BOJONEGOROtimes.Id – Pemerintah Kabupaten Bojonegoro bersama Bea Cukai dan sejumlah instansi terkait menggelar operasi pemberantasan barang kena cukai ilegal di Kecamatan Baureno, Selasa (23/6/2026).
Kegiatan ini menjadi bagian dari upaya bersama untuk menekan peredaran produk ilegal yang berpotensi merugikan negara maupun masyarakat.
Operasi diawali dengan apel gabungan di halaman Kantor Kecamatan Baureno sebelum tim bergerak ke lapangan.
Sebanyak 30 personel dari Satpol PP, Bea Cukai, TNI, Polri, Polisi Militer, Kejaksaan Negeri, dan Bagian Perekonomian Pemkab Bojonegoro diterjunkan dalam kegiatan tersebut.
Tim dibagi menjadi tiga kelompok untuk melakukan pemeriksaan langsung ke sejumlah toko dan tempat usaha yang diduga menjual barang kena cukai tanpa ketentuan yang sah.

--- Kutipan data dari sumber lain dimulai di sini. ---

(** * Filter validation and row filtering of the trip-report dashboard

    A shallow embedding of [src/utils/filterValidation.js], of the
    [shouldIncludeRow] gate and of the option table of
    [src/constants/filterConstants.js], with the properties the
    specification states about them.

    The JavaScript is modelled at the level of values: the operators [&&] and
    [||] return one of their operands, a method call on a value that has no
    such method throws, and a property that an object does not hold reads as
    [undefined]. *)

From Stdlib Require Import ZArith Bool Ascii String List Lia.
From stdpp Require Import base option gmap strings.
From stdpp Require Import pretty.

Local Open Scope string_scope.
Local Open Scope Z_scope.

(** ** Values and completions *)

(** The JavaScript values the filter code handles. *)
Inductive val : Type :=
  | VUndefined
  | VNull
  | VBool (b : bool)
  | VStr (s : string).

#[global] Instance val_eq_dec : EqDecision val.
Proof. solve_decision. Defined.

(** The one kind of exception the code can raise: a [TypeError] from reading
    a property of [undefined] or [null], or from calling what is not a
    function. *)
Inductive exception : Type :=
  | TypeError.

(** A completion: the code either returns normally or throws. *)
Inductive completion (A : Type) : Type :=
  | Normal (a : A)
  | Throw (e : exception).

Arguments Normal {A} a.
Arguments Throw {A} e.

#[global] Instance completion_ret : MRet completion := fun A a => Normal a.
#[global] Instance completion_bind : MBind completion := fun A B f m =>
  match m with
  | Normal a => f a
  | Throw e => Throw e
  end.

(** [try { body } catch (error) { handler }] *)
Definition try_catch {A} (body : completion A) (handler : exception → completion A)
    : completion A :=
  match body with
  | Normal a => Normal a
  | Throw e => handler e
  end.

(** A JavaScript object: a finite map from property names to values. *)
Abbreviation object := (gmap string val).

(** [o.k], which is [undefined] when [o] has no property [k]. *)
Definition get (o : object) (k : string) : val := default VUndefined (o !! k).

(** A parameter default ([k = d] in a destructuring pattern): the default is
    taken when the value is [undefined], and only then. *)
Definition param_default (v d : val) : val :=
  match v with
  | VUndefined => d
  | _ => v
  end.

(** ** Operators *)

(** [ToBoolean]: the empty string, [undefined], [null] and [false] are
    falsy. *)
Definition ToBoolean (v : val) : bool :=
  match v with
  | VUndefined | VNull => false
  | VBool b => b
  | VStr s => negb (String.eqb s "")
  end.

(** [!v] *)
Definition js_not (v : val) : val := VBool (negb (ToBoolean v)).

(** [a && b]: [a] when [a] is falsy, otherwise whatever [b] evaluates to.
    The right operand is a computation, since it is evaluated only when [a]
    is truthy. *)
Definition js_and (a : val) (b : completion val) : completion val :=
  if ToBoolean a then b else Normal a.

(** [a || b]: [a] when [a] is truthy, otherwise whatever [b] evaluates to. *)
Definition js_or (a : val) (b : completion val) : completion val :=
  if ToBoolean a then Normal a else b.

(** [a === b] on the values above: equal types and equal contents. *)
Definition strict_eq (a b : val) : bool := bool_decide (a = b).

(** ** Strings *)

(** A character stands for the code unit of the same number.  Among the code
    units below 256 the white space and line terminators of ECMAScript are
    TAB, LF, VT, FF, CR, SP and NBSP. *)
Definition isWhiteSpace (c : ascii) : bool :=
  let n := N_of_ascii c in
  ((9 <=? n) && (n <=? 13) || (n =? 32) || (n =? 160))%N.

Fixpoint trimStart (s : string) : string :=
  match s with
  | EmptyString => EmptyString
  | String c s' => if isWhiteSpace c then trimStart s' else s
  end.

Fixpoint trimEnd (s : string) : string :=
  match s with
  | EmptyString => EmptyString
  | String c s' =>
      let t := trimEnd s' in
      if isWhiteSpace c && String.eqb t "" then EmptyString else String c t
  end.

(** [String.prototype.trim] *)
Definition trim (s : string) : string := trimEnd (trimStart s).

(** [v.trim()]: a string is trimmed; [undefined] and [null] have no
    properties and a boolean has no [trim], so the call throws. *)
Definition call_trim (v : val) : completion val :=
  match v with
  | VStr s => Normal (VStr (trim s))
  | _ => Throw TypeError
  end.

(** A string is blank when every character of it is white space. *)
Fixpoint blank (s : string) : bool :=
  match s with
  | EmptyString => true
  | String c s' => isWhiteSpace c && blank s'
  end.

(** A filter field is set when it holds a non-blank string; [undefined],
    [null], the empty string and a string of white space leave it unset. *)
Definition isSet (v : val) : bool :=
  match v with
  | VStr s => negb (blank s)
  | _ => false
  end.

(** ** filterConstants.js *)

Record option_entry : Type := { value : string; label : string }.

(** Trip count filter options *)
Definition TRIP_COUNT_OPTIONS : list option_entry :=
  [ {| value := "all"; label := "All (<3 trips)" |};
    {| value := "0"; label := "0 Trips Only" |};
    {| value := "1"; label := "1 Trip Only" |};
    {| value := "2"; label := "2 Trips Only" |} ].

(** ** Dates *)

(** A time value, as [Date.prototype.getTime] returns it: milliseconds since
    the epoch, or [NaN] for an invalid date. *)
Inductive number : Type :=
  | NaN
  | Num (n : Z).

Definition isNaN (x : number) : bool :=
  match x with
  | NaN => true
  | Num _ => false
  end.

(** [x <= y] on numbers; a comparison with [NaN] is false. *)
Definition num_le (x y : number) : bool :=
  match x, y with
  | Num a, Num b => a <=? b
  | _, _ => false
  end.

(** [x === y] on numbers; [NaN] equals nothing. *)
Definition num_eq (x y : number) : bool :=
  match x, y with
  | Num a, Num b => a =? b
  | _, _ => false
  end.

(** A [Date] object holds a time value. *)
Record JSDate : Type := mkDate { getTime : number }.

(** [a <= b] on [Date] objects compares their time values. *)
Definition date_le (a b : JSDate) : bool := num_le (getTime a) (getTime b).

(** *** The date-only forms of the ECMAScript date-time string format

    [Date.parse] must accept [YYYY], [YYYY-MM] and [YYYY-MM-DD] and read them
    as UTC midnight; what it does with any other string is left to the host.
    [isoDateParse] is the host that accepts nothing else.  It serves as the
    instance at which the statements below are evaluated; the statements
    themselves hold for every host. *)

Definition msPerDay : Z := 86400000.

Definition DayFromYear (y : Z) : Z :=
  365 * (y - 1970) + (y - 1969) / 4 - (y - 1901) / 100 + (y - 1601) / 400.

Definition InLeapYear (y : Z) : bool :=
  (y mod 4 =? 0) && (negb (y mod 100 =? 0) || (y mod 400 =? 0)).

Definition DaysInYear (y : Z) : Z := if InLeapYear y then 366 else 365.

Definition DaysInMonth (y m : Z) : Z :=
  if m =? 2 then (if InLeapYear y then 29 else 28)
  else if (m =? 4) || (m =? 6) || (m =? 9) || (m =? 11) then 30
  else 31.

(** Days of the year [y] that precede its month [m]. *)
Definition DaysBeforeMonth (y m : Z) : Z :=
  fold_right Z.add 0 (map (DaysInMonth y) (map Z.of_nat (seq 1 (Z.to_nat (m - 1))))).

Definition MakeDay (y m d : Z) : Z := DayFromYear y + DaysBeforeMonth y m + (d - 1).

Definition digit (c : ascii) : option Z :=
  let n := Z.of_N (N_of_ascii c) in
  if (48 <=? n) && (n <=? 57) then Some (n - 48) else None.

(** The decimal number a list of digits spells. *)
Fixpoint decimal (acc : Z) (cs : list ascii) : option Z :=
  match cs with
  | [] => Some acc
  | c :: cs' =>
      match digit c with
      | Some d => decimal (10 * acc + d) cs'
      | None => None
      end
  end.

(** A year, a month and a day that make a date of the calendar. *)
Definition validCivil (y m d : Z) : bool :=
  (1 <=? m) && (m <=? 12) && (1 <=? d) && (d <=? DaysInMonth y m).

Definition civil (y m d : option Z) : number :=
  match y, m, d with
  | Some y, Some m, Some d =>
      if validCivil y m d then Num (MakeDay y m d * msPerDay) else NaN
  | _, _, _ => NaN
  end.

(** The order of the calendar: by year, then by month, then by day. *)
Definition civil_lt (y m d y' m' d' : Z) : Prop :=
  y < y' ∨ (y = y' ∧ (m < m' ∨ (m = m' ∧ d < d'))).

Definition civil_le (y m d y' m' d' : Z) : Prop :=
  civil_lt y m d y' m' d' ∨ (y = y' ∧ m = m' ∧ d = d').

Definition isoDateParse (s : string) : number :=
  match list_ascii_of_string s with
  | [y1; y2; y3; y4] =>
      civil (decimal 0 [y1; y2; y3; y4]) (Some 1) (Some 1)
  | [y1; y2; y3; y4; "-"%char; m1; m2] =>
      civil (decimal 0 [y1; y2; y3; y4]) (decimal 0 [m1; m2]) (Some 1)
  | [y1; y2; y3; y4; "-"%char; m1; m2; "-"%char; d1; d2] =>
      civil (decimal 0 [y1; y2; y3; y4]) (decimal 0 [m1; m2]) (decimal 0 [d1; d2])
  | _ => NaN
  end.

Section Filters.

(** The host's [Date.parse]: a string to a time value, [NaN] when the string
    is not a date. *)
Variable Date_parse : string → number.

(** [new Date(v)].  A string is parsed; any other value is converted to a
    number and taken as the time value. *)
Definition new_Date (v : val) : JSDate :=
  match v with
  | VStr s => mkDate (Date_parse s)
  | VUndefined => mkDate NaN
  | VNull => mkDate (Num 0)
  | VBool b => mkDate (Num (if b then 1 else 0))
  end.

(** ** filterValidation.js *)

Definition validateDateRange (startDate endDate : val) : completion val :=
  (* Allow empty dates - user might be in the process of selecting *)
  c ← js_or (js_not startDate) (Normal (js_not endDate));
  if ToBoolean c then Normal (VBool true)
  else
    try_catch
      (let start := new_Date startDate in
       let end_ := new_Date endDate in
       (* Check if dates are valid *)
       if isNaN (getTime start) || isNaN (getTime end_) then Normal (VBool false)
       else
         (* Start date should be before or equal to end date *)
         Normal (VBool (date_le start end_)))
      (λ error, (* console.warn *) Normal (VBool false)).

Kepala Bidang Penegakan Peraturan Perundang-undangan Daerah Satpol PP Bojonegoro, Yoppy Rahmat Wijaya, mengatakan operasi tersebut bertujuan menciptakan tata niaga yang tertib dan sesuai aturan.
Selain penindakan, kegiatan juga dimanfaatkan untuk memberikan pemahaman kepada masyarakat terkait dampak negatif peredaran barang kena cukai ilegal.
“Ini juga sarana edukasi kepada masyarakat mengenai dampak negatif peredaran barang kena cukai ilegal,” ujar Yoppy Rahmat Wijaya.
Menurutnya, peredaran barang kena cukai ilegal tidak hanya mengurangi penerimaan negara, tetapi juga merugikan pelaku usaha yang menjalankan usahanya secara legal.
Melalui sinergi lintas sektor dan langkah pengawasan yang berkelanjutan, pemerintah berharap kesadaran masyarakat terhadap kepatuhan di bidang cukai semakin meningkat serta mampu mendukung iklim usaha yang sehat di Kabupaten Bojonegoro. (*)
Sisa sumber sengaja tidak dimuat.